◆ What needs to be done ◆
Look below for the line holding "(60 * Time.Second)" and the line holding "Definition registry : Registry". Transcribe exactly those lines and all lines between them, nothing more.

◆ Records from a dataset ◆
:::
Lemma Lookup_explained r sources calls name args env :
  rg_sources r = sources → cache_explained sources calls (rg_cache r) →
  cache_explained sources (calls ++ [mkFactCall name args env]) (rg_cache (Lookup ranged r name args env).2).
Proof.
  intros Hs Hc.
  assert (∀ c', (∀ k e, ch_entries c' !! k = Some e → ch_entries (rg_cache r) !! k = Some e) →
    cache_explained sources (calls ++ [mkFactCall name args env]) c') as Hsub.
  { intros c' Hsub key e He. apply Hsub, Hc in He as (call & s & Hin & Hrest). exists call, s. split; [set_solver|done]. }
  unfold Lookup. rewrite Hs. destruct (sources !! name) as [s|] eqn:Es; [|apply Hsub; done].
  destruct (checkArgs (rs_decl s) args) eqn:Ea; simpl; [|apply Hsub; done].
  destruct (cache_get (le_get env) (cacheKey name args) (rg_cache r)) as [hit c1] eqn:Eg.
  assert (∀ k e, ch_entries c1 !! k = Some e → ch_entries (rg_cache r) !! k = Some e) as H1.
  { intros k e. change c1 with (hit, c1).2. rewrite <-Eg. apply cache_get_sub. }
  destruct hit as [v|]; [by apply Hsub|].
  destruct (Fetch (rs_src s) env) as [v|src reason|] eqn:Ef; [|by apply Hsub..].
  destruct (CheckType v (fd_Returns (rs_decl s))) eqn:Et; simpl; [|by apply Hsub].
  destruct (0 <? fd_TTL (rs_decl s))%Z eqn:Ettl; simpl; [|by apply Hsub].
  unfold cache_put. case_match; [by apply Hsub|]. intros k e. simpl. intros [[<- <-]|[_ He]]%lookup_insert_Some.
  - exists (mkFactCall name args env), s. split; [set_solver|]. done.
  - apply (Hsub c1 H1). case_match; [done|]. case_match; [by apply evict_sub in He|done].
Qed.

Lemma run_explained r calls :
  ch_entries (rg_cache r) = ∅ →
  rg_sources (run_calls r calls) = rg_sources r ∧ cache_explained (rg_sources r) calls (rg_cache (run_calls r calls)).
Proof.
  intros Hempty. induction calls as [|c calls [IHs IHc]] using rev_ind.
  - split; [done|]. intros k e. simpl. by rewrite Hempty.
  - unfold run_calls. rewrite !foldl_app. simpl. fold (run_calls r calls). split; [by rewrite Lookup_sources|].
    destruct c as [name args env]. by apply Lookup_explained.
Qed.

(** A fact is fresh and is the answer to the question asked.  After any lookups, an
    answer to a lookup has the declared type and was fetched from the named source,
    either by this lookup, or by an earlier one of that source with the same arguments
    (the sign of a zero apart), stored less than the declared freshness bound before
    the clock this lookup read. *)
Theorem fact_answer_fresh ds failOpen audit max gate r calls name args env v r' :
  NewFactRegistry ds failOpen audit max gate = Ok r →
  Forall (λ c, Forall arg_ok (fc_args c)) calls → Forall arg_ok args →
  Lookup ranged (run_calls r calls) name args env = (inl v, r') →
  ∃ s, rg_sources r !! name = Some s ∧ CheckType v (fd_Returns (rs_decl s)) = true ∧
    (Fetch (rs_src s) env = FetchValue v ∨
     ∃ c, c ∈ calls ∧ fc_name c = name ∧ Forall2 same_arg (fc_args c) args ∧
       Fetch (rs_src s) (fc_env c) = FetchValue v ∧
       (le_get env < le_put (fc_env c) + fd_TTL (rs_decl s))%Z).
Proof.
  intros Hnew Hok Hargs HL.
  assert (ch_entries (rg_cache r) = ∅) as Hempty.
  { unfold NewFactRegistry in Hnew. destruct gate as [g|]; [|done]. by apply res_bind_Ok in Hnew as (srcs & _ & [= <-]). }
  destruct (run_explained r calls Hempty) as [Hs Hc]. unfold Lookup in HL. rewrite Hs in HL.
  destruct (rg_sources r !! name) as [s|] eqn:Es; [|done]. exists s. split; [done|].
  destruct (checkArgs (rs_decl s) args) eqn:Ea; simpl in HL; [|done].
  destruct (cache_get _ _ _) as [[v'|] c1] eqn:Eg.
  - injection HL as -> _. unfold cache_get in Eg. destruct (ch_entries _ !! _) as [e|] eqn:Ee; [|done].
    destruct (Time.Before _ _) eqn:Et; [|done]. injection Eg as <- _.
    apply Hc in Ee as (call & s' & Hin & (Hs' & Ha' & Hf & Ht) & Hkey & Hexp).
    rewrite Forall_forall in Hok. pose proof (cacheKey_name _ _ _ _ Hkey) as Hname.
    rewrite <-Hname, Es in Hs'. injection Hs' as <-. split; [done|]. right. exists call.
    destruct (cacheKey_args (rs_decl s) (fc_name call) name (fc_args call) args) as [_ Hsame]; [done|done|by apply Hok|done|done|].
    unfold Time.Before, Time.Add in *. rewrite Hexp in Et. repeat (split; [done|]). lia.
  - destruct (Fetch (rs_src s) env) as [v'|src reason|]; [|done..].
    destruct (CheckType v' _) eqn:Et; simpl in HL; [|done]. case_match; injection HL as -> _; by split; [|left].
Qed.
End fresh.

(** ** Failing closed *)

Lemma resolve_sources_closed g ds errs acc out :
  resolve_sources false g ds errs acc = Ok out →
  (∀ k s, acc !! k = Some s → fd_OnError (rs_decl s) ≠ OnErrorAllow) →
  ∀ k s, out !! k = Some s → fd_OnError (rs_decl s) ≠ OnErrorAllow.
Proof.
  revert errs acc. induction ds as [|d ds IH]; intros errs acc; simpl; [destruct errs; [intros [= <-]|]; done|].
  destruct (acc !! fd_Name d) as [x|]; [apply IH|]. destruct (fact_resolve false g d) as [rs|e] eqn:E; [|apply IH].
  intros Hr Hacc. apply (IH _ _ Hr). intros k s [[_ <-]|[_ Hk]]%lookup_insert_Some; [|by eapply Hacc].
  unfold fact_resolve in E. repeat (case_match; [done|]). rewrite andb_true_r in *.
  assert (fd_OnError (rs_decl rs) = default_OnError (fd_OnError d)) as ->.
  { destruct (fd_Kind (with_OnError d (default_OnError (fd_OnError d)))); unfold load_error in E; try done;
      destruct (res_bind _ _) as [x|] eqn:Er; try done; injection E as <-; by apply res_bind_Ok in Er as (y & _ & [= <-]). }
  by eapply bool_decide_eq_false_1.
Qed.

Lemma Lookup_audited ranged r name args env : is_Some (rg_audit (Lookup ranged r name args env).2) ↔ is_Some (rg_audit r).
Proof.
  assert (∀ {A} (g : A → A) o, is_Some (g <$> o) ↔ is_Some o) as Hf by (intros A g o; apply fmap_is_Some).
  unfold Lookup, failed, record_failure. repeat (case_match; simplify_eq/=; rewrite ?Hf; try done).
Qed.

Lemma run_audited ranged r calls : is_Some (rg_audit (run_calls ranged r calls)) ↔ is_Some (rg_audit r).
Proof.
  revert r. induction calls as [|c calls IH]; intros r; [done|]. unfold run_calls in *. simpl. rewrite IH. apply Lookup_audited.
Qed.

(** C39. Without the operator's flag nothing fails open.  Whatever was looked up before, a
    lookup that fails in a deployment that did not enable fail-open carries the behaviour
    deny; and it is handed to the auditor, once and after what was handed on before, when
    the registry was built with one, and to nobody when it was not. *)
Theorem fact_failure_denies ranged ds audit max gate r calls name args env f r' :
  NewFactRegistry ds false audit max gate = Ok r →
  Lookup ranged (run_calls ranged r calls) name args env = (inr f, r') →
  FailsClosed f = true ∧ (is_Some (rg_audit r') ↔ audit = true) ∧
  rg_audit r' = (λ l, l ++ [f]) <$> rg_audit (run_calls ranged r calls).
Proof.
  intros Hnew HL.
  assert (ch_entries (rg_cache r) = ∅ ∧ (is_Some (rg_audit r) ↔ audit = true) ∧
    ∀ k s, rg_sources r !! k = Some s → fd_OnError (rs_decl s) ≠ OnErrorAllow) as (Hempty & Haud & Hcl).
  { unfold NewFactRegistry in Hnew. destruct gate as [g|]; [|done]. apply res_bind_Ok in Hnew as (srcs & Hr & [= <-]). split; [done|].
    split; [simpl; destruct audit; split; [done|by eexists|by intros []|done]|]. simpl. intros k s. apply (resolve_sources_closed _ _ _ _ _ Hr). intros k' s'. by rewrite lookup_empty. }
  destruct (run_explained ranged r calls Hempty) as [Hs _].
  rewrite <-(run_audited ranged r calls) in Haud.
  assert (∀ r0 src reason onErr now, failed r0 src reason onErr now = (inr f, r') → onErr ≠ OnErrorAllow →
    rg_audit r0 = rg_audit (run_calls ranged r calls) →
    FailsClosed f = true ∧ (is_Some (rg_audit r') ↔ audit = true) ∧
    rg_audit r' = (λ l, l ++ [f]) <$> rg_audit (run_calls ranged r calls)) as Hfail.
  { intros r0 src reason onErr now [= <- <-] Hne E0. simpl. rewrite E0, fmap_is_Some. split; [|done].
    unfold FailsClosed, default_OnError. simpl. apply bool_decide_eq_true. case_bool_decide; done. }
  unfold Lookup in HL. rewrite Hs in HL. destruct (rg_sources r !! name) as [s|] eqn:Es; [|by eapply Hfail].
  specialize (Hcl _ _ Es). case_match; [by eapply Hfail|]. destruct (cache_get _ _ _) as [[v|] c]; [done|].
  destruct (Fetch (rs_src s) env); [|by eapply Hfail..]. case_match; [by eapply Hfail|]. by case_match.
Qed.

(** ** A deployment *)

Module FactDemo.

Definition country : Declaration :=
  mkFactDecl "country" SourceHTTP [mkParam "ip" TypeString; mkParam "score" TypeDouble; mkParam "at" TypeTimestamp] TypeString OnErrorUnset
    (60 * Time.Second) Time.Second "https://facts.example/country" None.
Definition office : Declaration :=
  mkFactDecl "office" SourceStatic [] (ListOf TypeString) OnErrorDeny 0 0 "" (Some [VString "berlin"; VString "lisbon"]).
Definition gate : result Gate := Ok (mkGate (λ _, Ok tt) (λ _, Ok tt)).
Definition registry : Registry :=
  match NewFactRegistry [country; office] false true 0 gate with Ok r => r | Err _ => mkFactRegistry false (newCache 0) ∅ None end.
Definition in_order : gmap string (cacheEntry Value) → list (string * cacheEntry Value) := map_to_list.

Definition args (f : Float64.t) : list Value :=
  [mkValue TypeString (VString "10.0.0.1"); mkValue TypeDouble (VDouble f); mkValue TypeTimestamp (VTime 0)].
Definition env (now : Time.t) (answer : Fetched) : LookupEnv := mkLookupEnv now now now now answer false.
Definition de : Value := mkValue TypeString (VString "DE").
Definition first : fact_call := mkFactCall "country" (args Float64.NegZero) (env 0 (FetchValue de)).

Lemma args_ok f : float_ok f = true → Forall arg_ok (args f).
Proof. intros Hf. repeat constructor; simpl; [done|]. vm_compute. discriminate. Qed.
:::
◆ Solution to this exercise ◆
    (60 * Time.Second) Time.Second "https://facts.example/country" None.
Definition office : Declaration :=
  mkFactDecl "office" SourceStatic [] (ListOf TypeString) OnErrorDeny 0 0 "" (Some [VString "berlin"; VString "lisbon"]).
Definition gate : result Gate := Ok (mkGate (λ _, Ok tt) (λ _, Ok tt)).
Definition registry : Registry :=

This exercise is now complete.